The confrontation unfolded late Saturday morning near the mayoral residence during a “Stop the Islamic Takeover of New York City” event. Police said a counterprotester lit and threw a device containing nuts, bolts and screws at the protesting crowd after someone from the protest group used pepper spray on the counterprotest.

NYPD Commissioner Jessica Tisch said the incident began when someone from the anti-Islam protest—associated with conservative influencer Jake Lang—shot pepper spray into a counterprotesting group. She said tensions escalated as a device, smaller than a football, was lit and thrown into a protesting crowd of about 20 people. Tisch said the device struck a barrier and extinguished itself “a few feet from police officers. ”

She added that the same person ran, and another person handed him a second device, which he then dropped. The devices, Tisch said, were wrapped in black tape with nuts, bolts, and screws and included a hobby fuse that could be lit. She said it remained unclear whether they were functioning devices or a hoax.

Who was arrested, and what is investigators’ focus now?

Police said three people were arrested and an investigation is underway. In a separate update tied to the same episode, the FBI and local police served warrants Sunday at two homes in Bucks County, Pennsylvania—one in Middletown Township and the other near Newtown Township—in connection with violence at protests outside Gracie Mansion.

there was no known threat to the public, but they asked people to stay away from the two locations while teams investigated.

In that account of the New York City incident, authorities said two people were arrested at the protests and accused of trying to set off improvised explosive devices. Police identified an 18-year-old man, Emir Balat, as the person who threw an improvised explosive device into the crowd. Police described the device as a jar wrapped in tape, filled with nuts, bolts, screws, and a fuse, and said it never detonated.

Authorities said Balat ran from the area, then received another similar device from a man they identified as 19-year-old Ibrahim Kayumi. Police said Balat tried to run back toward the crowd with it, then allegedly dropped the device, and officers arrested both men.

On Sunday evening, the NYPD bomb squad found a “suspicious device” inside a car near the site of the protests that police said is connected to their investigation. the car had out-of-state license plates.
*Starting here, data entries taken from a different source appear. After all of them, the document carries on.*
(** The part of [text_spec] that resolves the colour either leaves
    [plot_kwargs] as it is or sets its [color]. *)
Lemma text_spec_returns (c : option LabelsPlot.colouring)
  (vectorized : gmap string (list scalar)) (i : nat) (item : LabelsPlot.item)
  (pk pk' : kwargs) (s : LabelsPlot.spec) :
  LabelsPlot.text_spec c vectorized i item pk = (Ok s, pk') ->
  s = (item.1, ((fun l => Scalar (nth i l SNone)) <$> vectorized) ∪ pk') /\
  map_Forall (fun _ l => i < length l) vectorized /\
  (pk' = pk \/ exists rgba, pk' = <["color" := Scalar rgba]> pk).
Proof.
  destruct item as [[[x y] t] color]. unfold LabelsPlot.text_spec.
  unfold bind at 1.
  match goal with
  | |- context [match ?pre pk with _ => _ end] =>
      assert (forall r pk1, pre pk = (r, pk1) ->
                pk1 = pk \/ exists rgba, pk1 = <["color" := Scalar rgba]> pk) as Hpre;
      [|destruct (pre pk) as [[[]|e] pk1] eqn:Hrun; [|discriminate]]
  end.
  { intros r pk1. destruct color as [color|], c as [c|]; try (intros [= <- <-]; by left).
    destruct (negb _); [|intros [= <- <-]; by left].
    unfold bind, sub, div, call, modify, ret, raise.
    destruct (kind_in_if _).
    - destruct (LabelsPlot.vmin c) as [lo| |], (LabelsPlot.vmax c) as [hi| |]; simpl;
        try destruct (as_number color); simpl;
        try destruct (as_number lo); simpl;
        try destruct (as_number hi); simpl;
        rewrite ?as_number_of_number; simpl;
        destruct (LabelsPlot.cmap c); intros [= <- <-]; eauto.
    - destruct (LabelsPlot.cmap c); intros [= <- <-]; eauto. }
  unfold bind, gets, ret, LabelsPlot.vectorized_at. simpl.
  case_bool_decide as Hlen; [|discriminate]. intros [= <- <-].
  split_and!; [done|done|]. by eapply Hpre.
Qed.

(** X18.  When [text_spec] returns for the point of index [i], the
    keywords of the text are [plot_kwargs], with the colour the call may have
    resolved, under the entries of index [i] of the vectorized styles: a
    vectorized style, [color] included, takes the place of the scalar of the
    same name, so a vectorized [color] hides the colour resolved from the
    colormap.  The position and text are those of the item. *)
Theorem text_spec_vectorized_over_scalars (c : option LabelsPlot.colouring)
  (vectorized : gmap string (list scalar)) (i : nat) (item : LabelsPlot.item)
  (pk pk' : kwargs) (s : LabelsPlot.spec) :
  LabelsPlot.text_spec c vectorized i item pk = (Ok s, pk') ->
  s.1 = item.1 /\
  (forall k l, vectorized !! k = Some l ->
               i < length l /\ s.2 !! k = Scalar <$> l !! i) /\
  (forall k, vectorized !! k = None -> s.2 !! k = pk' !! k) /\
  (forall k, k <> "color" -> pk' !! k = pk !! k).
Proof.
  intros Hrun. apply text_spec_returns in Hrun as (-> & Hlen & Hpk). simpl.
  split_and!; [done| | |].
  - intros k l Hk. pose proof (Hlen k l Hk) as Hi. simpl in Hi. split; [done|].
    rewrite (lookup_union_l' _ _ k) by (rewrite lookup_fmap, Hk; by eexists).
    rewrite lookup_fmap, Hk. simpl.
    destruct (lookup_lt_is_Some_2 l i Hi) as [v Hv]. rewrite Hv. simpl.
    by rewrite (nth_lookup_Some _ _ _ _ Hv).
  - intros k Hk. apply lookup_union_r. by rewrite lookup_fmap, Hk.
  - intros k Hne. destruct Hpk as [->|[rgba ->]]; [done|]. by rewrite lookup_insert_ne.
Qed.

Lemma text_spec_vectorized_over_scalars_witness :
  let c := LabelsPlot.Colouring (Colormap "viridis") [] (Scalar (SNum 0)) (Scalar (SNum 10)) "f" in
  let vectorized : gmap string (list scalar) := {["color" := [SStr "red"; SStr "blue"]]} in
  let r := LabelsPlot.text_spec (Some c) vectorized 1
             (1%float, 2%float, "x", Some (SNum 5)) ∅ in
  match r.1 with
  | Ok s =>
      s.1 = (1%float, 2%float, "x") /\
      (forall k l, vectorized !! k = Some l ->
                   1 < length l /\ s.2 !! k = Scalar <$> l !! 1) /\
      (forall k, vectorized !! k = None -> s.2 !! k = r.2 !! k) /\
      (forall k, k <> "color" -> r.2 !! k = (∅ : kwargs) !! k)
  | Raise _ => False
  end.
Proof.
  exact (text_spec_vectorized_over_scalars
           (Some (LabelsPlot.Colouring (Colormap "viridis") [] (Scalar (SNum 0))
                    (Scalar (SNum 10)) "f"))
           {["color" := [SStr "red"; SStr "blue"]]} 1
           (1%float, 2%float, "x", Some (SNum 5)) ∅ _ _ eq_refl).
Defined.

(** A call of [init_artists] that returns has made the marker plot, unless
    there is no point, and then the texts, and returns the handles of the
    texts. *)
Lemma init_artists_returns (np_unique : list scalar -> list scalar)
  (plot_args : list float * list float * list string * value) (pk : kwargs)
  (ax ax' : axes) (m : gmap string (list handle)) :
  LabelsPlot.init_artists np_unique plot_args pk ax = (Ok m, ax') ->
  exists specs ax1 hs,
    ((specs = [] /\ ax1 = ax) \/
     (specs <> [] /\
      ax1 = Axes (<[next_id ax := ScatterArtist (map (fun s => s.1.1.1) specs)
                                    (map (fun s => s.1.1.2) specs)]> (children ax))
                 (S (next_id ax)) (xbound ax) (callbacks ax)
                 (canvas_draws ax) (artist_draws ax))) /\
    LabelsPlot.texts specs ax1 = (Ok hs, ax') /\
    m = {["artist" := hs]}.
Proof.
  destruct plot_args as [[[xs ys] text] cs]. unfold LabelsPlot.init_artists.
  unfold bind at 1.
  match goal with
  | |- context [match ?pre ax with _ => _ end] =>
      assert (forall r ax1, pre ax = (r, ax1) -> ax1 = ax) as Hpre;
      [|destruct (pre ax) as [[[[c items] pk1]|e] axb] eqn:Hrun; [|discriminate]]
  end.
  { intros r ax1. destruct cs as [[]| |]; try by intros [= <- <-].
    unfold bind, LabelsPlot.pop, ret, raise.
    destruct (delete "cmap" pk !! "vmin"); [|by intros [= <- <-]]. simpl.
    destruct (delete "vmin" (delete "cmap" pk) !! "vmax"); by intros [= <- <-]. }
  pose proof (Hpre _ _ eq_refl) as ->. clear Hpre Hrun. unfold bind at 1.
  destruct (LabelsPlot.text_specs c _ 0 items pk1).1 as [specs|e]; [|discriminate].
  unfold bind at 1. intros Hrun. exists specs.
  destruct specs as [|s specs].
  - unfold ret at 1 in Hrun. unfold bind in Hrun.
    destruct (LabelsPlot.texts [] ax) as [[hs|e] ax2] eqn:Htexts; [|discriminate].
    injection Hrun as <- <-. exists ax, hs. split_and!; [by left|done|done].
  - unfold bind at 1, scatter, add_artist, ret at 1 in Hrun. unfold bind in Hrun.
    match type of Hrun with
    | context [LabelsPlot.texts ?l ?a] =>
        destruct (LabelsPlot.texts l a) as [[hs|e] ax2] eqn:Htexts; [|discriminate];
        exists a, hs
    end.
    injection Hrun as <- <-. split_and!; [by right|done|done].
Qed.

(** Removing distinct artists that are on the axes takes exactly them off. *)
Lemma remove_all (l : list handle) :
  forall ax : axes,
    NoDup l ->
    (forall h, h ∈ l -> is_Some (children ax !! h)) ->
    exists ax',
      for_each l remove ax = (Ok tt, ax') /\
      (forall h, children ax' !! h = if decide (h ∈ l) then None else children ax !! h) /\
      next_id ax' = next_id ax.
Proof.
  induction l as [|x l IH]; intros ax Hnd Hlive.
  - exists ax. split_and!; [done| |done]. intros h.
    by rewrite decide_False by apply not_elem_of_nil.
  - apply NoDup_cons in Hnd as [Hx Hnd].
    destruct (Hlive x) as [a Ha]; [by left|].
    destruct (IH (set_children (delete x) ax) Hnd) as (ax' & Hrun & Hlook & Hnext).
    { intros h Hh. unfold set_children; simpl. rewrite lookup_delete_ne.
      - apply Hlive. by right.
      - intros ->. done. }
    exists ax'. split_and!.
    + simpl. unfold bind at 1, remove. rewrite Ha. exact Hrun.
    + intros h. rewrite Hlook. unfold set_children; simpl.
      destruct (decide (h = x)) as [->|Hne].
      * rewrite decide_False by done. rewrite lookup_delete_eq.
        by rewrite decide_True by left.
      * rewrite lookup_delete_ne by done.
        destruct (decide (h ∈ l)).
        -- by rewrite decide_True by (by right).
        -- rewrite decide_False; [done|]. intros [?|?]%elem_of_cons; done.
    + by rewrite Hnext.
Qed.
How did the protest dynamics shape the risk on the ground?

The flashpoint sat inside a larger imbalance of numbers and emotion. Tisch said about 20 people showed up to the protest tied to Jake Lang, while the counterprotest reached about 125 people at its peak. A small group, a larger opposing crowd, and a moment of pepper spray created the conditions for a fast-moving escalation—one where officers had to shift from crowd management to a potential explosive-device response within moments.

Tisch said she did not have any injuries to report during her news conference. She also said she believed Mayor Zohran Mamdani was not in the residence at the time.

What remains central for investigators is not only who handled and passed the devices, but what the devices were intended to do. Tisch said it was unclear whether the items were functioning devices or a hoax—an uncertainty that matters for both public safety decisions and the criminal case that follows.

Jake Lang’s presence around the event also colored the day’s tensions. Police said the anti-Islam protest was associated with him. Lang was previously charged with assaulting an officer with a baseball bat, civil disorder and other crimes before receiving clemency as part of President Donald Trump’s sweeping act of clemency for Jan. 6 defendants last year. Lang recently announced he is running for U. S. Senate in Florida. Police also said Lang has protested in Minneapolis during the Trump administration’s immigration crackdown.

Back at Gracie Mansion, the shift from slogans to a taped, fuse-bearing device happened quickly—and left behind a basic question that investigators are now trying to answer: was it meant to explode, or simply to intimidate? As jessica tisch described a device that fizzled out just feet from police officers, the scene became less about which side could shout louder and more about how fragile public order can feel when a single object turns a protest into a crime scene.